Marine terraces and shoreline deposits preserve a rich record of sea-level change in response to past climates and tectonic processes. Since Kaufman et al. (1971) demonstrated U-series dating of mollusc shells to be notoriously unreliable because fossil material was subject to open-system behaviour (uptake or loss) of uranium, accurate and independent dating of events beyond radiocarbon limits has been limited largely to U-series dating of marine deposits that contain corals. Subsequently reported U-concentrations and ²³⁴U/²³⁸U ratio distributions in fossil shells indicate differing rates of post mortem uranium-uptake in different shell parts and species, and account for different uranium concentrations and closed-system U-series ages obtained from different mollusc species at single localities. However, rather than taking into account this open system behaviour, most mollusc dating studies have pursued closed-system U-series dating of those shell parts that appear to accumulate their uranium shortly after burial (early U-uptake).

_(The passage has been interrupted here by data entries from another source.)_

(** * meilisearch-go, fasthttp client: request dispatch and update polling

    A shallow embedding of [fast_client.go] (executeRequest, sendRequest,
    handleStatusCode, handleResponse, WaitForPendingUpdate) and of
    [fast_client_updates.go] (Get), with the properties stated for them.

    Go values are modelled as follows.
    - [[]byte] is [list Byte.byte]; [string(b)] is [string_of_bytes].
    - A slice or map field that the code compares with [nil] is an [option]:
      [None] is the nil slice/map, [Some []] / [Some ∅] the empty non-nil one.
    - An interface field that the code compares with [nil] is an [option] of
      a record holding its methods.
    - A Go [error] result is [option error]; [None] is [nil].
    - Everything behind the HTTP transport and the clock is one state [W],
      threaded through every call that performs I/O; each call also reports
      the collaborator calls it made as a list of [Event]s. *)

From Stdlib Require Import ZArith Ascii String List Lia.
From stdpp Require Import base option strings list gmap pretty.

Local Open Scope Z_scope.
Local Open Scope string_scope.
Local Open Scope list_scope.

(** ** Plain data *)

Definition bytes := list Byte.byte.

Definition string_of_bytes (b : bytes) : string := string_of_list_byte b.

Definition bytes_of_string (s : string) : bytes := list_byte_of_string s.

(** An error value produced by a library outside the repository (net/url,
    encoding/json, fasthttp, context); only its message is kept. *)
Inductive cause := Cause (msg : string).

(** [client.go]: Config. *)
Record Config := { Host : string; APIKey : string }.

(** [net/url]: the part of [url.URL] that sendRequest touches is RawQuery;
    the other fields travel along unchanged. *)
Record URL := {
  Scheme : string;
  Authority : string;
  Path : string;
  RawQuery : string;
  Fragment : string }.

Definition URL_set_RawQuery (q : string) (u : URL) : URL :=
  {| Scheme := Scheme u; Authority := Authority u; Path := Path u;
     RawQuery := q; Fragment := Fragment u |}.

(** [net/url]: [type Values map[string][]string]. *)
Abbreviation Values := (gmap string (list string)).

(** [func (v Values) Set(key, value string) { v[key] = []string{value} }] *)
Definition Values_Set (key value : string) (v : Values) : Values :=
  <[key := [value]]> v.

(** [fasthttp.Request], as far as sendRequest fills it in. *)
Record Request := {
  RequestURI : string;
  ReqMethod : string;
  ReqHeader : gmap string string;
  ReqBody : bytes }.

(** [fasthttp.AcquireRequest()]: a blank request. *)
Definition AcquireRequest : Request :=
  {| RequestURI := ""; ReqMethod := ""; ReqHeader := ∅; ReqBody := [] |}.

Definition SetRequestURI (uri : string) (r : Request) : Request :=
  {| RequestURI := uri; ReqMethod := ReqMethod r;
     ReqHeader := ReqHeader r; ReqBody := ReqBody r |}.

Definition SetMethod (m : string) (r : Request) : Request :=
  {| RequestURI := RequestURI r; ReqMethod := m;
     ReqHeader := ReqHeader r; ReqBody := ReqBody r |}.

Definition SetBody (b : bytes) (r : Request) : Request :=
  {| RequestURI := RequestURI r; ReqMethod := ReqMethod r;
     ReqHeader := ReqHeader r; ReqBody := b |}.

Definition Header_Set (k v : string) (r : Request) : Request :=
  {| RequestURI := RequestURI r; ReqMethod := ReqMethod r;
     ReqHeader := <[k := v]> (ReqHeader r); ReqBody := ReqBody r |}.

(** [fasthttp.Response], as far as the client reads it. *)
Record Response := { StatusCode : Z; Body : bytes }.

(** ** The structured error ([error.go] is not among the sources) *)

(** Modelled from the spec: the error-kind tag of a Structured Error. The
    repository's error.go, which declares the ErrCode constants, is missing;
    the five kinds are those of the spec's error taxonomy, under the
    identifiers fast_client.go uses for four of them, and [ErrCodeUnknown] is
    the tag of an error whose kind was never set. *)
Inductive ErrCode :=
| ErrCodeUnknown
| ErrCodeUrlConstruction
| ErrCodeMarshalRequest
| ErrCodeRequestExecution
| ErrCodeResponseStatusCode
| ErrCodeResponseUnmarshalBody.
(** The remote object exists under tag s1, its blob cannot be read, and the
    local file holds ABC: [initDataSync] writes ABC over the remote object
    and keeps the local file. *)
Lemma init_overwrites_existing_remote_witness :
  result (run Scripted.client (initDataSync Scripted.configError)
            (loaded true (Some ABC)) overwrite_script) = inr tt
  /\ trace (run Scripted.client (initDataSync Scripted.configError)
              (loaded true (Some ABC)) overwrite_script)
     = [(GetContent, true); (GetBlob "s1", true);
        (CreateOrUpdateFileContents (seed_params None), false);
        (GetContent, true);
        (CreateOrUpdateFileContents (seed_params (Some "s1")), true)]
  /\ store (run Scripted.client (initDataSync Scripted.configError)
              (loaded true (Some ABC)) overwrite_script) = []
  /\ localDb (final (run Scripted.client (initDataSync Scripted.configError)
                       (loaded true (Some ABC)) overwrite_script)) = Some ABC
  /\ lastKnownSha (final (run Scripted.client (initDataSync Scripted.configError)
                            (loaded true (Some ABC)) overwrite_script))
     = Some "s2".
Proof.
  eapply (init_overwrites_existing_remote Scripted.configError _ Scripted.client
            (loaded true (Some ABC)) overwrite_script _ _ _ _ _ "s1" "s1"
            (inr BodyOther) ABC Scripted.sha_missing (mkPutData "s2"));
    first [reflexivity | discriminate].
Defined.

(** C2 (counterexample).  The lookup finds the remote object (tag s1), the
    local file is empty and dirty: [syncNow] sends the zero-length content
    as an update of the existing object, and the update resolves. *)
Lemma empty_update_replaces_existing_remote :
  trace (run Scripted.client (syncNow false)
           (set_dirty true (loaded true (Some [])))
           [Scripted.Content (FileData "s1"); Scripted.Put (mkPutData "s2")])
    = [(GetContent, true);
       (CreateOrUpdateFileContents (sync_params [] (Some "s1")), true)]
  /\ pushes_empty
       (trace (run Scripted.client (syncNow false)
                 (set_dirty true (loaded true (Some [])))
                 [Scripted.Content (FileData "s1"); Scripted.Put (mkPutData "s2")]))
     = true.
Proof.
  split; reflexivity.
Qed.

(** Forced flush of an empty local file against an absent remote. *)
Lemma empty_buffer_push_rule_witness :
  result (run Scripted.client (syncNow true) (loaded true (Some []))
            [Scripted.Fails Scripted.not_found]) = inr tt
  /\ trace (run Scripted.client (syncNow true) (loaded true (Some []))
              [Scripted.Fails Scripted.not_found]) = [(GetContent, false)]
  /\ store (run Scripted.client (syncNow true) (loaded true (Some []))
              [Scripted.Fails Scripted.not_found]) = []
  /\ localDb (final (run Scripted.client (syncNow true) (loaded true (Some []))
                       [Scripted.Fails Scripted.not_found])) = Some []
  /\ lastKnownSha (final (run Scripted.client (syncNow true) (loaded true (Some []))
                            [Scripted.Fails Scripted.not_found])) = None
  /\ dirty (final (run Scripted.client (syncNow true) (loaded true (Some []))
                     [Scripted.Fails Scripted.not_found])) = false.
Proof.
  apply (proj1 (empty_buffer_push_rule (list Scripted.Reply) Scripted.client
                  (loaded true (Some [])) [Scripted.Fails Scripted.not_found] []
                  true (inl Scripted.not_found) eq_refl (or_intror eq_refl) eq_refl)).
  reflexivity.
Defined.
Lemma afterVerb_suffix tail s m :
  afterVerb tail s = Some m -> exists p r, s = p ++ r /\ tail r = true.
Proof.
  unfold afterVerb. destruct (startsWith s " "); [|discriminate].
  destruct (dropChars_suffix 1 s) as (p1 & E1).
  intros H. apply firstSome_cases in H as [H|H].
  - destruct (startsWith _ "the "); [|discriminate].
    destruct (dropChars_suffix 4 (dropChars 1 s)) as (p2 & E2).
    apply lazyGroup_split in H as (r & E & T).
    exists (p1 ++ p2 ++ m), r. split; [|exact T].
    rewrite E1 at 1. rewrite E2 at 1. rewrite E. now rewrite !string_app_assoc.
  - apply lazyGroup_split in H as (r & E & T).
    exists (p1 ++ m), r. split; [|exact T].
    rewrite E1 at 1. rewrite E. now rewrite !string_app_assoc.
Qed.

Lemma matchHere_suffix tail s m :
  matchHere tail s = Some m -> exists p r, s = p ++ r /\ tail r = true.
Proof.
  unfold matchHere. destruct (startsWith s "what "); [|discriminate].
  destruct (dropChars_suffix 5 s) as (p1 & E1).
  intros H. apply firstSome_cases in H as [H|H].
  - destruct (startsWith _ "are"); [|discriminate].
    destruct (dropChars_suffix 3 (dropChars 5 s)) as (p2 & E2).
    apply afterVerb_suffix in H as (p & r & E & T).
    exists (p1 ++ p2 ++ p), r. split; [|exact T].
    rewrite E1 at 1. rewrite E2 at 1. rewrite E. now rewrite !string_app_assoc.
  - destruct (startsWith _ "is"); [|discriminate].
    destruct (dropChars_suffix 2 (dropChars 5 s)) as (p2 & E2).
    apply afterVerb_suffix in H as (p & r & E & T).
    exists (p1 ++ p2 ++ p), r. split; [|exact T].
    rewrite E1 at 1. rewrite E2 at 1. rewrite E. now rewrite !string_app_assoc.
Qed.

(** A match of either pattern ends where the input ends, on a tail. *)
Lemma regexSearch_suffix tail s m :
  regexSearch tail s = Some m -> exists p r, s = p ++ r /\ tail r = true.
Proof.
  induction s as [|c s IH]; intros H.
  - discriminate H.
  - change (firstSome (matchHere tail (String c s)) (regexSearch tail s) = Some m) in H.
    apply firstSome_cases in H as [H|H]; [now apply matchHere_suffix in H|].
    destruct (IH H) as (p & r & -> & T). now exists (String c p), r.
Qed.

Lemma append_last_inj p : forall p' c c',
  p ++ String c "" = p' ++ String c' "" -> p = p' /\ c = c'.
Proof.
  induction p as [|a r IH]; intros [|a' r'] c c' E; cbn in E.
  - now injection E.
  - injection E as _ E. destruct r'; discriminate E.
  - injection E as _ E. destruct r; discriminate E.
  - injection E as -> E. destruct (IH _ _ _ E) as [-> ->]. now split.
Qed.

Lemma endsWith_app p k : endsWith (p ++ k) k = true.
Proof.
  induction p as [|c r IH].
  - destruct k; cbn; [reflexivity|]. now rewrite Ascii.eqb_refl, String.eqb_refl.
  - cbn [append endsWith]. rewrite IH. apply orb_true_r.
Qed.

(** The pattern with "like" cannot match a question that ends in "?"
    without " like" before it. *)
Lemma likeTail_no_match q m :
  endsWith q " like" = false -> regexSearch likeTail (q ++ "?") = Some m -> False.
Proof.
  intros N H. apply regexSearch_suffix in H as (p & r & E & T).
  unfold likeTail in T. apply orb_true_iff in T as [T|T];
    apply String.eqb_eq in T; subst r.
  - change (p ++ " like") with (p ++ " lik" ++ String "e" "") in E.
    rewrite <- string_app_assoc in E.
    apply append_last_inj in E as [_ E]. discriminate E.
  - change (p ++ " like?") with (p ++ " like" ++ String "?" "") in E.
    rewrite <- string_app_assoc in E.
    apply append_last_inj in E as [E _]. subst q.
    now rewrite endsWith_app in N.
Qed.

(** The lazy group stops at the first tail: here, at the end of [x]. *)
Lemma lazyGroup_whole tail x t :
  x <> "" -> allChars notLineTerminator x = true -> tail t = true ->
  (forall c r, tail (String c r ++ t) = false) ->
  lazyGroup tail (x ++ t) = Some x.
Proof.
  intros N L T F. induction x as [|c r IH]; [congruence|].
  cbn in L. apply andb_true_iff in L as [L1 L2].
  unfold notLineTerminator in L1. apply negb_true_iff in L1.
  cbn [append lazyGroup]. rewrite L1.
  destruct r as [|c' r'].
  - cbn [append]. now rewrite T.
  - rewrite (F c' r'). rewrite IH; [reflexivity | discriminate | exact L2].
Qed.

Lemma string_length_app s t :
  String.length (s ++ t) = (String.length s + String.length t)%nat.
Proof.
  induction s as [|c r IH]; simpl; [reflexivity|]. now rewrite IH.
Qed.

Lemma likeTail_longer t c r :
  t = " like" \/ t = " like?" -> likeTail (String c r ++ t) = false.
Proof.
  intros [-> | ->]; apply orb_false_iff; split; apply String.eqb_neq; intros E;
    pose proof (f_equal String.length E) as L;
    cbn [append String.length] in L; rewrite string_length_app in L;
    cbn in L; try lia.
  destruct r; [cbn in E; discriminate E | cbn in L; lia].
Qed.

Lemma questionTail_longer c r : questionTail (String c r ++ "?") = false.
Proof.
  unfold questionTail. apply String.eqb_neq. intros E.
  pose proof (f_equal String.length E) as L.
  cbn [append String.length] in L. rewrite string_length_app in L. cbn in L. lia.
Qed.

Furthermore, where inconsistent or a range of dates are encountered, these are typically attributed to unresolved open-system uranium behaviour or the reworking of shells from older units. This approach is clearly of limited value because it can neither be used to obtain independent age estimates nor be applied to many sites. We have taken a new open-system approach to U-series dating of mollusc shells, that employs laser ablation ICP-MS to profile uranium and U-series isotope distributions within fossil shells. These high spatial resolution profiles provide the basis for constraining the uranium-uptake history and accurate U-series dating of fossil shells using physically meaningful open-system models. To date, we have focused on the distribution of uranium and U-series isotopes in fossil (MIS 5e and Holocene) and modern shells of the bivalve Anadara trapezia. Fossil shells are observed to accumulate significant uranium (up to 10 ppm) in the outer shell layer and to develop U-concentration and U-series isotope ratio profiles that are consistent with model predictions. Accurate ²³⁴U/²³⁸U and ²³⁰Th/²³⁴U activity ratios can be profiled in situ on samples that contain as little as 0.5 ppm uranium.